O termo de consentimento é um direito do paciente e uma obrigação do médico, previsto no Código de Ética Médica (Resolução CFM nº 2.217/2018) e na Lei Geral de Proteção de Dados (LGPD).
Ele deve conter, com clareza e objetividade:
- O nome e descrição do procedimento proposto;
- Benefícios esperados e possíveis riscos;
- Alternativas viáveis e suas implicações;
- Confirmação de que o paciente compreendeu as informações.
Simples? Nem sempre. Muitos termos ignoram a linguagem acessível e se transformam em verdadeiras armadilhas jurídicas.

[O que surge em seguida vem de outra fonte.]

(** [PciIntrRoutes::do_irq] with a VM handle. *)
Definition pci_do_irq (op : PinOp) (p : Pin) (r : replies) (b : bank) : option (bool * bank) :=
  let* level := levels b !! p_line p in
  let '(level', notify) := process_op level op in
  let b := set_level b (p_line p) level' in
  if negb notify then Some (true, b)
  else
    let ioapic := PCI_GSI_BASE + Z.of_nat (p_line p) in
    let* atpic := atpic_irq (pir_regs b) (p_pirq p) in
    let '(k, ok) :=
      match op, atpic with
      | Assert, Some atpic => isa_irq r.1 Assert (kern b) atpic ioapic
      | Deassert, Some atpic => isa_irq r.1 Deassert (kern b) atpic ioapic
      | Pulse, Some atpic => isa_irq r.1 Pulse (kern b) atpic ioapic
      | Assert, None => ioapic_irq r.1 true (kern b) ioapic
      | Deassert, None => ioapic_irq r.1 false (kern b) ioapic
      | Pulse, None =>
          let '(k, ok) := ioapic_irq r.1 true (kern b) ioapic in
          if ok then ioapic_irq r.2 false k ioapic else (k, false)
      end in
    let b := set_kern b k in
    if ok then Some (true, b)
    else Some (false, set_level b (p_line p) (undo_op level' op)).

(** ** Routers and their pins *)

(** The pulse of a line without a pulse ioctl was half taken: raised, and
    the call that lowers it refused. *)
Definition half_pulse (op : PinOp) (r : replies) : Prop := op = Pulse /\ r = (true, false).

Definition bank_wf (n : nat) (b : bank) : Prop :=
  length (levels b) = n /\ length (pir_regs b) = Z.to_nat PIR_COUNT.

(** What an operation on a line does to the bank: it stands, with the
    kernel's lines moved when the level crossed zero, or nothing changed. *)
Definition irq_post (base : Z) (route : option Z) (op : PinOp) (line : nat) (level : Z) (b : bank)
    (out : bool * bank) : Prop :=
  let level' := if out.1 then (process_op level op).1 else level in
  levels out.2 = <[line := level']> (levels b) /\ pir_regs out.2 = pir_regs b /\
  (out.1 = false -> (process_op level op).2 = true) /\
  (forall i, line_high (kern out.2) i =
    if out.1 && (process_op level op).2 && (i =? base + Z.of_nat line) then op_level op else line_high (kern b) i) /\
  (forall i, atpic_net (kern out.2) i = atpic_net (kern b) i +
    if out.1 && (process_op level op).2 && bool_decide (route = Some i) then op_net op else 0).

Class Router : Type := {
  r_lines : nat;
  r_base : Z;
  r_pirq : nat -> nat;
  r_route : list Z -> nat -> option Z;
  r_do_irq : PinOp -> Pin -> replies -> bank -> option (bool * bank);
  r_local : forall pir i v l, r_pirq l <> i -> r_route (<[i := v]> pir) l = r_route pir l;
  r_spec : forall op p r b level,
    bank_wf r_lines b -> levels b !! p_line p = Some level -> uint 64 (level + 1) ->
    0 <= level -> p_pirq p = r_pirq (p_line p) -> ~ half_pulse op r ->
    exists out, r_do_irq op p r b = Some out /\ irq_post r_base (r_route (pir_regs b) (p_line p)) op (p_line p) level b out
}.

Record chip : Type := mkChip { c_bank : bank; c_pins : list Pin; c_alive : bool }.

Definition set_asserted (p : Pin) (v : bool) : Pin := mkPin (p_line p) (p_pirq p) v.

Section pin.
Context {R : Router}.

(** [assert], [deassert] and [pulse] of [LegacyPin] and of [PciIntrPin]: the
    two types run the same code on their own [do_irq]. The parent is a weak
    reference, so a pin can outlive it. *)
Definition pin_assert (i : nat) (r : replies) (c : chip) : option chip :=
  let* p := c_pins c !! i in
  if p_asserted p then Some c
  else if c_alive c then
    let* ' (ok, b) := r_do_irq Assert p r (c_bank c) in
    Some (mkChip b (<[i := set_asserted p ok]> (c_pins c)) (c_alive c))
  else Some (mkChip (c_bank c) (<[i := set_asserted p true]> (c_pins c)) (c_alive c)).

Definition pin_deassert (i : nat) (r : replies) (c : chip) : option chip :=
  let* p := c_pins c !! i in
  if p_asserted p then
    if c_alive c then
      let* ' (ok, b) := r_do_irq Deassert p r (c_bank c) in
      Some (mkChip b (<[i := set_asserted p (negb ok)]> (c_pins c)) (c_alive c))
    else Some (mkChip (c_bank c) (<[i := set_asserted p false]> (c_pins c)) (c_alive c))
  else Some c.

Definition pin_pulse (i : nat) (r : replies) (c : chip) : option chip :=
  let* p := c_pins c !! i in
  if p_asserted p then Some c
  else if c_alive c then
    let* ' (_, b) := r_do_irq Pulse p r (c_bank c) in
    Some (mkChip b (c_pins c) (c_alive c))
  else Some c.

(** The default [set_state] of the trait. *)
Definition set_state (i : nat) (is_asserted : bool) (r : replies) (c : chip) : option chip :=
  if is_asserted then pin_assert i r c else pin_deassert i r c.

End pin.

(** [LegacyPIC::new], [pin_handle]. *)
Definition legacy_new (k : kernel) : chip :=
  mkChip (mkBank (replicate (Z.to_nat PIN_COUNT) 0) (replicate (Z.to_nat PIR_COUNT) 0) k) [] true.

Definition legacy_pin_handle (irq : Z) (c : chip) : option chip :=
  if (PIN_COUNT <=? irq) || (irq =? 2) then None
  else Some (mkChip (c_bank c) (c_pins c ++ [mkPin (Z.to_nat irq) 0 false]) (c_alive c)).
(** A write never panics and keeps the header well formed. *)
Lemma cfg_write_ok d offset len val :
  hdr_ok d -> uint 32 val ->
  exists d', cfg_write d offset len val = Some d' /\ hdr_ok d' /\
    ident d' = ident d /\ intr_pin d' = intr_pin d /\ header_type d' = header_type d /\ cap_ptr d' = cap_ptr d /\
    e_kind <$> bars d' = e_kind <$> bars d.
Proof.
  intros [Hb Hc] Hv. unfold cfg_write. destruct (LEN_CFG_STD <=? offset); [eexists; split_and!; done|].
  destruct (_ && _).
  { eexists. split; [done|]. split; [split; [done|apply command_write_ok]|done]. }
  destruct (bar_index _) as [b|] eqn:Hi; [|destruct (_ && _); eexists; split_and!; done].
  destruct (_ && _); [|eexists; split_and!; done].
  assert (Hlt : (b < BAR_COUNT)%nat).
  { unfold bar_index in Hi. destruct (Z.leb_spec 16 (Z.land offset 252)), (Z.leb_spec (Z.land offset 252) 36); try done.
    destruct (_ =? _); [|done]. injection Hi as <-. unfold BAR_COUNT.
    pose proof (Z.div_le_upper_bound (Z.land offset 252 - 16) 4 5). pose proof (Z.div_pos (Z.land offset 252 - 16) 4). lia. }
  pose proof (reg_write_total (bars d) b val Hb Hv Hlt) as Ht.
  destruct (owner (bars d) b) as [[[j high] e]|] eqn:Ho.
  - destruct Ht as (sz & def & Hsz & _ & -> & Hok). eexists. split; [done|]. split; [by split|].
    split_and!; try done. cbn [with_bars bars put fst]. destruct (owner_size _ _ _ _ _ Hb Ho) as (_ & _ & Hj).
    rewrite list_fmap_insert. apply list_insert_id. by rewrite list_lookup_fmap, Hj.
  - rewrite Ht. eexists. split; [done|]. by split_and!.
Qed.

(** Headers as devices build them and guests write them. *)
Inductive hdr_reach : DeviceState -> Prop :=
| hr_new i : hdr_reach (device_new i)
| hr_define d i def d' : hdr_reach d -> def_ok def -> define_bar i def d = Some d' -> hdr_reach d'
| hr_line d x : hdr_reach d -> hdr_reach (set_intr_line x d)
| hr_pin d x : hdr_reach d -> hdr_reach (set_intr_pin x d)
| hr_cap d x : hdr_reach d -> hdr_reach (set_cap_ptr x d)
| hr_write d offset len val d' :
    hdr_reach d -> uint 32 val -> cfg_write d offset len val = Some d' -> hdr_reach d'.

Lemma hdr_reach_ok d : hdr_reach d -> hdr_ok d.
Proof.
  induction 1 as [i|d i def d' _ [Hb Hc] Hd He|d x _ [Hb Hc]|d x _ [Hb Hc]|d x _ [Hb Hc]|d offset len val d' _ IH Hv Hw].
  - split; [apply bars_ok_new|done].
  - unfold define_bar in He. destruct (define (bars d) i def) eqn:Hdef; [|done]. simplify_eq.
    split; [by eapply define_ok|done].
  - by split.
  - by split.
  - by split.
  - destruct (cfg_write_ok d offset len val IH Hv) as (d1 & Hw1 & Hok & _). rewrite Hw in Hw1. by simplify_eq.
Qed.
(* ===== verification/PciMsix.v ===== *)
(** * MSI-X

    [crates/vmm-devices/src/pci/msix.rs]: the vector table, the function and
    vector masks, and the pending bits that hold a message back until it may
    leave. The sink is the kernel's: an operation returns the messages it
    would send. Each method runs under the table's lock, so a history is a
    sequence of whole calls; [None] is an index out of range. *)

From S2P Require Import Prelude.

Module msix.

Definition MSIX_CAP_ID : Z := 0x11.
Definition ENTRY_SIZE : Z := 16.
Definition VECTOR_CTRL_MASK : Z := 1.
Definition MSG_CTRL_ENABLE : Z := 2 ^ 15.
Definition MSG_CTRL_FUNC_MASK : Z := 2 ^ 14.

(** ** Layout of the MSI-X BAR *)

Definition pba_offset_for (count : Z) : Z := Z.land (count * ENTRY_SIZE + 0xFFF) (2 ^ 64 - 1 - 0xFFF).
Definition div_ceil (x y : Z) : Z := (x + y - 1) / y.
Definition pba_bytes_for (count : Z) : Z := div_ceil count 8.
Definition next_power_of_two (x : Z) : Z := if x <=? 1 then 1 else 2 ^ Z.log2_up x.
Definition bar_size_for (count : Z) : Z :=
  Z.max (next_power_of_two (pba_offset_for count + pba_bytes_for count)) 4096.

(** ** The table *)

Record MsixEntry : Type := mkEntry { addr_lo : Z; addr_hi : Z; data : Z; control : Z }.

Definition entry_default : MsixEntry := mkEntry 0 0 0 VECTOR_CTRL_MASK.

Record MsixInner : Type := mkInner {
  entries : list MsixEntry; enabled : bool; func_masked : bool; pba : list Z
}.

Definition msix_new (count : Z) : MsixInner :=
  mkInner (replicate (Z.to_nat count) entry_default) false false
    (replicate (Z.to_nat (div_ceil count 64)) 0).

Definition message : Type := (Z * Z)%type.

Definition entry_addr (e : MsixEntry) : Z := Z.lor (addr_lo e) (Z.shiftl (addr_hi e) 32).
Definition entry_message (e : MsixEntry) : message := (entry_addr e, data e).
Definition vec_masked (e : MsixEntry) : bool := bit_set (control e) VECTOR_CTRL_MASK.

Definition set_pba (t : MsixInner) (p : list Z) : MsixInner :=
  mkInner (entries t) (enabled t) (func_masked t) p.
Definition set_entry (t : MsixInner) (i : nat) (e : MsixEntry) : MsixInner :=
  mkInner (<[i := e]> (entries t)) (enabled t) (func_masked t) (pba t).

Definition fire (t : MsixInner) (vector : nat) : option (MsixInner * option message) :=
  match entries t !! vector with
  | None => Some (t, None)
  | Some e =>
      if negb (enabled t) then Some (t, None)
      else if func_masked t || vec_masked e then
        let* word := pba t !! (vector / 64)%nat in
        let bit := Z.of_nat (vector mod 64) in
        Some (set_pba t (<[(vector / 64)%nat := Z.lor word (Z.shiftl 1 bit)]> (pba t)), None)
      else Some (t, Some (entry_message e))
  end.

Definition clear_pending (t : MsixInner) : MsixInner :=
  set_pba t (replicate (length (pba t)) 0).

Definition read_entry (t : MsixInner) (vector : nat) : message :=
  match entries t !! vector with None => (0, 0) | Some e => entry_message e end.

(** [take_pending]: the message one vector holds, if it can leave now. *)
Definition take_pending (t : MsixInner) (idx : nat) : MsixInner * option message :=
  if negb (enabled t) || func_masked t then (t, None)
  else
    match entries t !! idx with
    | None => (t, None)
    | Some e =>
        if vec_masked e then (t, None)
        else
          let bit := Z.shiftl 1 (Z.of_nat (idx mod 64)) in
          match pba t !! (idx / 64)%nat with
          | None => (t, None)
          | Some word =>
              if Z.land word bit =? 0 then (t, None)
              else (set_pba t (<[(idx / 64)%nat := Z.land word (2 ^ 64 - 1 - bit)]> (pba t)),
                    Some (entry_message e))
          end
    end.

(** [u64::trailing_zeros]: the lowest set bit from [i] on, of [n] bits. *)
Fixpoint lowest_bit (n i : nat) (x : Z) : nat :=
  match n with
  | O => i
  | S n => if Z.testbit x (Z.of_nat i) then i else lowest_bit n (S i) x
  end.
Definition trailing_zeros (x : Z) : nat := lowest_bit 64 0 x.

(** The [while bits != 0] of [drain_pending]; each round clears one of at
    most 64 bits. *)
Fixpoint drain_word (fuel : nat) (t : MsixInner) (word : nat) (bits : Z) :
    MsixInner * list message :=
  match fuel with
  | O => (t, [])
  | S fuel =>
      if bits =? 0 then (t, [])
      else
        let bit := trailing_zeros bits in
        let bits := Z.land bits (bits - 1) in
        let '(t, m) := take_pending t (word * 64 + bit)%nat in
        let '(t, ms) := drain_word fuel t word bits in
        (t, option_list m ++ ms)
  end.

Quando a assinatura não basta: o risco invisível do juridiquês
> “Na dúvida, o laudo fala. E quando fala bem, decide.”
Como médica-perita, afirmo: ter um documento assinado não basta para sua proteção legal.
A perícia não avalia apenas a existência do termo — mas sua qualidade comunicacional. A compreensão do paciente é peça-chave. É nisso que muitos profissionais escorregam.
Como saber se seu termo protege você de verdade?
A análise de um termo de consentimento não pode ficar restrita ao jurídico. É preciso considerar o olhar técnico de quem atua com litígios, ética médica e perícia judicial.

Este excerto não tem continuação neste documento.